Amazon is one of the largest companies in the world and the retailer to which most consumers turn when they wish to make a purchase — particularly consumers who have Amazon Prime, which offers free two-day shipping on many goods. This might lead most consumers to assume that Amazon's customer service is superior to all alternatives. However, like all large companies, Amazon has had issues arise with its customer experience. Overall, Amazon has earned very positive reviews in terms of its customer relationships, but there is always room for improvement, and Amazon strives to set a higher and higher bar for itself rather than merely surpass its competitors. According to Coleman (2018), Amazon calls itself the most customer-centric company on earth — a claim that sets a very high level of expectations for consumers.
According to CEO Jeff Bezos, he still reads customer complaints personally in order to gain a sense of what the company is doing wrong and what it can do better (Clifford, 2018). In Bezos' own words: "Their expectations are never static — they go up. It's human nature. We didn't ascend from our hunter-gatherer days by being satisfied. People have a voracious appetite for a better way, and yesterday's 'wow' quickly becomes today's 'ordinary'" (Clifford, 2018, par. 13). Bezos says that he takes both metrics and anecdotal evidence into consideration when constructing company policy, to ensure alignment between internal processes and growing customer expectations.

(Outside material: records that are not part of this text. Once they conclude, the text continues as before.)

(** [internal/rails/dryrun.go:24-44 Outcome] *)
Inductive Outcome := OutcomeDryRun | OutcomeApplied | OutcomeHeld | OutcomeRetrying | OutcomeWaiting | OutcomeInSync.

(** [internal/rails/dryrun.go:Switch.Act] on the state [f] would change. *)
Definition Act {S} (s : bool) (f : S → S) (st : S) : S := if s then f st else st.

(** [internal/rails/dryrun.go:Switch.Decide] *)
Definition Decide (s : bool) (t : Tick) : Outcome :=
  if negb s && ((0 <? tk_Changes t) || (0 <? tk_Held t) || (0 <? tk_Retrying t)) then OutcomeDryRun
  else if 0 <? tk_Changes t then OutcomeApplied
  else if 0 <? tk_Held t then OutcomeHeld
  else if 0 <? tk_Retrying t then OutcomeRetrying
  else if 0 <? tk_Waiting t then OutcomeWaiting
  else OutcomeInSync.

(** [internal/rails/loop.go:10-20 DefaultPolicyRetry] *)
Definition DefaultPolicyRetry : Z := 5 * 1000000000.
(** [internal/rails/loop.go:10-20 PolicyRetryCap] *)
Definition PolicyRetryCap : Z := 60 * 1000000000.
(** [internal/rails/loop.go:10-20 PolicyRetries] *)
Definition PolicyRetries : nat := 6.

(** [internal/rails/loop.go:Run]: the wait after one pass that took [elapsed],
    and the retries counted after it (a wake also zeroes them). *)
Definition next_wait (interval policyRetry elapsed : Z) (retries : nat) (otherPolicy : bool) : Z * nat :=
  let policyRetry := if (policyRetry <=? 0)%Z then DefaultPolicyRetry else policyRetry in
  let '(wait, retries) :=
    if otherPolicy && (retries <? PolicyRetries)
    then (Z.min (wrap64 (Z.shiftl policyRetry (Z.of_nat retries))) (Z.min PolicyRetryCap interval), S retries)
    else ((interval - elapsed)%Z, 0) in
  (Z.max wait 0, retries).

(** ** Lemmas *)

(** An answer that settles one address's removal. *)
Definition settles (vouches : gmap string Vouch) (wanted : list string) email : Prop :=
  ∃ v, vouches !! email = Some v ∧ v_Authoritative v = true ∧
    (v_Found v = false ∨ v_Suspended v = true ∨
     ∀ group, group ∈ wanted → group ∉ v_Groups v ∧ group ∉ v_DirectoryGroups v).

Lemma holdsAny_true held wanted : holdsAny held wanted = true ↔ ∃ group, group ∈ wanted ∧ group ∈ held.
Proof.
  unfold holdsAny. rewrite existsb_exists. split.
  - intros (g&Hg&H). exists g. rewrite str_in_true in H. by rewrite list_elem_of_In.
  - intros (g&Hg&H). exists g. by rewrite str_in_true, <- list_elem_of_In.
Qed.

Lemma holdsAny_false held wanted : holdsAny held wanted = false ↔ ∀ group, group ∈ wanted → group ∉ held.
Proof. rewrite <- not_true_iff_false, holdsAny_true. naive_solver. Qed.

Lemma not_holding v wanted :
  v_Found v && negb (v_Suspended v) && (holdsAny (v_Groups v) wanted || holdsAny (v_DirectoryGroups v) wanted) = false ↔
  v_Found v = false ∨ v_Suspended v = true ∨
  ∀ group, group ∈ wanted → group ∉ v_Groups v ∧ group ∉ v_DirectoryGroups v.
Proof.
  rewrite !andb_false_iff, orb_false_iff, negb_false_iff, !holdsAny_false. split.
  - intros [[?|?]|[H1 H2]]; [by auto..|]. right. right. intros g Hg. split; [by apply H1|by apply H2].
  - intros [?|[?|H]]; [by auto..|]. right. split; intros g Hg; by apply H.
Qed.

Lemma Removal_true emails vouches wanted :
  (Removal emails vouches wanted).2 = true ↔ Forall (settles vouches wanted) emails.
Proof.
  induction emails as [|email rest IH]; simpl; [by split; [constructor|]|].
  rewrite Forall_cons. unfold settles at 1.
  destruct (vouches !! email) as [v|]; simpl; [|split; [done|]; by intros [(?&?&_) _]].
  destruct (v_Authoritative v) eqn:Ha; simpl; [|split; [done|]; intros [(?&?&?&_) _]; congruence].
  destruct (v_Found v && _ && _) eqn:Hh; simpl.
  - split; [done|]. intros [(v'&[= <-]&_&H) _]. apply not_holding in H. congruence.
  - rewrite IH. apply not_holding in Hh. split; [|by intros [_ ?]]. intros Hr. split; [by eauto|done].
Qed.

Lemma Removal_agree emails c1 c2 wanted : (∀ email, email ∈ emails → c1 !! email = c2 !! email) →
  Removal emails c1 wanted = Removal emails c2 wanted.
Proof.
  induction emails as [|email rest IH]; intros H; [done|]. simpl. rewrite (H email) by (by left).
  by rewrite IH by (intros; apply H; by right).
Qed.

Lemma Fingerprint_proper l1 l2 : l1 ≡ₚ l2 → Fingerprint l1 = Fingerprint l2.
Proof. intros H. unfold Fingerprint. by rewrite (sort_strings_proper l1 l2). Qed.

#[global] Instance Fingerprint_Permutation : Proper ((≡ₚ) ==> (=)) Fingerprint.
Proof. intros l1 l2. apply Fingerprint_proper. Qed.

(** What [Confirm] keeps of each candidate. *)
Lemma Confirm_spec {E T} candidates guard (ask : string → result E (T * string)) out :
  let '(out', other, skipped) := Confirm candidates guard ask out in
  (∀ c v, out' !! c = Some v →
    out !! c = Some v ∨ (c ∈ candidates ∧ ∃ digest, ask c = Ok (v, digest) ∧ PolicyGuard_Check guard digest = true)) ∧
  (∀ c v digest, c ∈ candidates → ask c = Ok (v, digest) → PolicyGuard_Check guard digest = true →
    out' !! c = Some v) ∧
  (∀ c, c ∉ candidates → out' !! c = out !! c) ∧
  (other = true ↔ ∃ c v digest, c ∈ candidates ∧ ask c = Ok (v, digest) ∧ PolicyGuard_Check guard digest = false).
Proof.
  revert out. induction candidates as [|x rest IH]; intros out; simpl.
  { split; [by left|]. split; [by intros ??? ?%elem_of_nil|]. split; [done|].
    split; [done|]. by intros (?&?&?&?%elem_of_nil&_). }
  destruct (ask x) as [[v digest]|e] eqn:Hx.
  - destruct (PolicyGuard_Check guard digest) eqn:Hg.
    + specialize (IH (<[x := v]> out)). destruct (Confirm rest guard ask _) as [[out' other] skipped].
      destruct IH as (H1&H2&H3&H4). split; [|split; [|split]].
      * intros c w Hc. rewrite elem_of_cons. apply H1 in Hc as [Hc|(?&?)]; [|by auto].
        destruct (decide (c = x)) as [->|Hne].
        { rewrite lookup_insert_eq in Hc. injection Hc as <-. right. split; [by left|]. by exists digest. }
        rewrite lookup_insert_ne in Hc by done. by auto.
      * intros c w d [->|Hc]%elem_of_cons Hask Hd; [|by eapply H2]. rewrite Hx in Hask. simplify_eq.
        destruct (decide (x ∈ rest)) as [Hin|Hin]; [by eapply H2|]. by rewrite H3, lookup_insert_eq.
      * intros c [Hne Hc]%not_elem_of_cons. rewrite H3 by done. by rewrite lookup_insert_ne.
      * rewrite H4. setoid_rewrite elem_of_cons. split; [naive_solver|].
        intros (c&w&d&[->|Hc]&Hask&Hd); [congruence|by exists c, w, d].
    + specialize (IH out). destruct (Confirm rest guard ask out) as [[out' other] skipped].
      destruct IH as (H1&H2&H3&H4). split; [|split; [|split]].
      * intros c w Hc. rewrite elem_of_cons. apply H1 in Hc as [?|[? ?]]; auto.
      * intros c w d [->|Hc]%elem_of_cons Hask Hd; [congruence|by eapply H2].
      * intros c [Hne Hc]%not_elem_of_cons. by apply H3.
      * split; [|done]. intros _. exists x, v, digest. split; [by left|done].
  - specialize (IH out). destruct (Confirm rest guard ask out) as [[out' other] skipped].
    destruct IH as (H1&H2&H3&H4). split; [|split; [|split]].
    + intros c w Hc. rewrite elem_of_cons. apply H1 in Hc as [?|[? ?]]; auto.
    + intros c w d [->|Hc]%elem_of_cons Hask Hd; [congruence|by eapply H2].
    + intros c [Hne Hc]%not_elem_of_cons. by apply H3.
    + rewrite H4. setoid_rewrite elem_of_cons. split; [naive_solver|].
      intros (c&w&d&[->|Hc]&Hask&Hd); [congruence|by exists c, w, d].
Qed.

Lemma CheckBreaker_none affected lines total confirmed :
  CheckBreaker affected lines total confirmed = None ↔ total = 0 ∨ affected * 2 ≤ total.
Proof.
  unfold CheckBreaker. destruct (Nat.eqb_spec total 0), (Nat.leb_spec (affected * 2) total); simpl;
    (split; [try done; by auto|]); intros [?|?]; try done; lia.
Qed.

Lemma CheckBreaker_some affected lines total confirmed b :
  CheckBreaker affected lines total confirmed = Some b →
  0 < total < affected * 2 ∧ b_Affected b = affected ∧ b_Total b = total ∧ b_Fingerprint b = Fingerprint lines ∧
  (b_Confirmed b = true ↔ confirmed ≠ "" ∧ confirmed = Fingerprint lines).
Proof.
  unfold CheckBreaker. destruct (Nat.eqb_spec total 0), (Nat.leb_spec (affected * 2) total); simpl; try done.
  intros [= <-]. cbn [b_Affected b_Total b_Fingerprint b_Confirmed].
  rewrite andb_true_iff, negb_true_iff, empty_false, bool_decide_eq_true. split_and!; done || lia.
Qed.

(** ** The properties *)

(** somebody is removed only when every one of their addresses was asked
    about, the directory vouched for each answer, and none of those answers is a
    live account in a wanted group; otherwise they stay, with a reason exactly
    when an answer is missing or cannot be vouched for. *)
Theorem Removal_vouched emails vouches wanted :
  ((Removal emails vouches wanted).2 = true ↔ Forall (settles vouches wanted) emails) ∧
  ((Removal emails vouches wanted).2 = false → (Removal emails vouches wanted).1 ≠ "" →
    ∃ email, email ∈ emails ∧
      (vouches !! email = None ∨ ∃ v, vouches !! email = Some v ∧ v_Authoritative v = false)) ∧
  ((Removal emails vouches wanted).2 = false → (Removal emails vouches wanted).1 = "" →
    ∃ email v group, email ∈ emails ∧ vouches !! email = Some v ∧ v_Authoritative v = true ∧
      v_Found v = true ∧ v_Suspended v = false ∧ group ∈ wanted ∧ (group ∈ v_Groups v ∨ group ∈ v_DirectoryGroups v)).
Proof.
  split; [apply Removal_true|].
  induction emails as [|email rest [IH1 IH2]]; simpl; [by split|].
  destruct (vouches !! email) as [v|] eqn:Hv; simpl.
  2: { split; [|done]. intros _ _. exists email. split; [by left|by left]. }
  destruct (v_Authoritative v) eqn:Ha; simpl.
  2: { split; [|done]. intros _ _. exists email. split; [by left|by eauto]. }
  destruct (v_Found v && _ && _) eqn:Hh; simpl.
  - split; [done|]. intros _ _. apply andb_true_iff in Hh as [[Hf Hs]%andb_true_iff Hh].
    apply negb_true_iff in Hs. rewrite orb_true_iff, !holdsAny_true in Hh.
    destruct Hh as [(g&?&?)|(g&?&?)]; exists email, v, g; split_and!; eauto; by left.
  - split; [intros H1 H2; destruct (IH1 H1 H2) as (e&?&?)|intros H1 H2; destruct (IH2 H1 H2) as (e&w&g&?&?)].
    + exists e. split; [by right|done].
    + exists e, w, g. split; [by right|done].
Qed.

(** What is recorded as newly held is recorded once: asked again with nothing
    changed, nothing is fresh, and other targets are not affected. *)
Theorem Fresh_once l target now seed seed' :
  let l' := (Fresh l target now seed).2 in
  (Fresh l' target now seed').1 = replicate (length now) false ∧
  (∀ t, t ≠ target → l' !! t = l !! t) ∧
  (∀ i key, now !! i = Some key → (Fresh l target now seed).1 !! i =
    Some (negb (bool_decide (key ∈ default (list_to_set seed) (l !! target))))).
Proof.
  unfold Fresh. simpl. split; [|split].
  - rewrite lookup_insert_eq. apply (list_eq _ _). intros i. rewrite list_lookup_fmap.
    destruct (now !! i) as [k|] eqn:Hk; simpl.
    + rewrite lookup_replicate_2 by (by eapply lookup_lt_Some).
      rewrite bool_decide_eq_true_2; [done|]. rewrite elem_of_list_to_set. by eapply list_elem_of_lookup_2.
    + symmetry. apply lookup_replicate_None. by apply lookup_ge_None in Hk.
  - intros t Ht. by rewrite lookup_insert_ne.
  - intros i key Hi. rewrite list_lookup_fmap, Hi. simpl. by destruct (l !! target).
Qed.

(** Whatever the configuration, even one whose doubling overflows, a wait is
    never negative; a quick retry is never longer than the cap or the interval;
    and at most [PolicyRetries] of them come in a row. *)
Theorem next_wait_bounds interval policyRetry elapsed retries other (Hi : (0 < interval)%Z) (He : (0 <= elapsed)%Z) :
  let '(wait, retries') := next_wait interval policyRetry elapsed retries other in
  (0 <= wait <= interval)%Z ∧
  (retries ≤ PolicyRetries → retries' ≤ PolicyRetries) ∧
  (retries' ≠ 0 → retries' = S retries ∧ other = true ∧ (wait <= PolicyRetryCap)%Z).
Proof.
  unfold next_wait, PolicyRetries, PolicyRetryCap.
  generalize (wrap64 (Z.shiftl (if (policyRetry <=? 0)%Z then DefaultPolicyRetry else policyRetry) (Z.of_nat retries))) as w.
  intros w. destruct (Nat.ltb_spec retries 6), other; simpl; split_and!; try lia; intros; split_and!; lia.
Qed.
(* ===== verification/Asking.v ===== *)
(** * Asking: the console's answers, one call at a time

    [internal/rails/directory.go] and confirm.go as both controllers run them: each question
    is a call of the pass's own signature, and an answer under another policy is not taken.
    [Rails] has the same functions over a console that answers every question at once. *)

From S2P Require Import Prelude GoStrings Runs Rails.

Implicit Types (group why : string).

(** Why a pass fails: an answer about a group under another policy, or anything else. *)
Inductive pass_error := PassFailed (why : string) | OtherPolicy group.

Definition error_words (e : pass_error) : string :=
  match e with PassFailed why => why | OtherPolicy group => "ask who holds " +:+ group end.
Definition is_other (e : pass_error) : bool := match e with OtherPolicy _ => true | PassFailed _ => false end.

Section asking.
Context {E : Type → Type} (guard : PolicyGuard) (ListHolders : string → E (result string (list Holder * string))).

(** [internal/rails/directory.go:Directory.Holders], from the sorted groups. *)
Fixpoint holders_each (groups : list string) (out : gmap string (list Holder)) : prog E (result pass_error (gmap string (list Holder))) :=
  match groups with
  | [] => Ret (Ok out)
  | group :: rest =>
      then_ (ask_by PassFailed (ListHolders group)) (λ '(holders, digest),
        if PolicyGuard_Check guard digest then
          holders_each rest (match holders with [] => out | _ => <[group := default [] (out !! group) ++ holders]> out end)
        else Ret (Err (OtherPolicy group)))
  end.

(** [internal/rails/directory.go:Directory.Holders] *)
Definition ask_holders (groups : list string) : prog E (result pass_error (gmap string (list Holder))) :=
  holders_each (compact (sort_strings groups)) ∅.
End asking.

One example of what Amazon is doing right is its willingness to take responsibility even for mistakes that are not necessarily its fault. For example, when a PlayStation ordered as a Christmas gift was stolen off a customer's porch, the responsibility technically fell on UPS, the shipping company that had left the package in a vulnerable location — not on Amazon. Nevertheless, Amazon sent a replacement at no charge so the family would not be left without the gift at Christmas. Bezos noted that the free publicity Amazon received from the incident more than paid for the cost of the product (Mello, 2018). In previous eras, customers would tell only a few friends about a positive or negative experience with a company. Today, customers can post reviews read by thousands of people online. Consumers not only post reviews on Amazon itself; they also take to social media platforms such as Twitter, where their experiences can reach a massive audience.
In another small but significant encounter, when Amazon learned that a customer had incorrectly purchased AA batteries instead of AAA batteries, the company offered to send the correct batteries at no charge, reasoning that the cost of processing a return shipment would outweigh the value of reselling the returned merchandise (Coleman, 2018).
On a psychological level, Amazon has also overcome many customers' resistance to paying for shipping and handling costs. Paying for Amazon Prime and enabling one-click purchasing is, of course, a service that customers pay for. However, by charging a recurring monthly fee that customers come to take for granted on their credit card statements, the shipping feels effectively "free" and thereby generates positive feelings about the company and the shopping experience. The Prime membership itself becomes an incentive to order from Amazon, since consumers are motivated to maximize the value of a service they are already paying for.
"Fake reviews, vendor ratings, and weak recommendations"
Amazon has built a strong reputation for customer service through proactive problem-solving, a customer-first philosophy championed by its CEO, and smart structural incentives such as Amazon Prime. However, meaningful gaps remain: an unreliable review ecosystem, limited vendor accountability, and a recommendation engine that falls short of the truly personalized experience Amazon promises. Addressing these issues would bring the company closer to its own stated goal of being the world's most customer-centric business.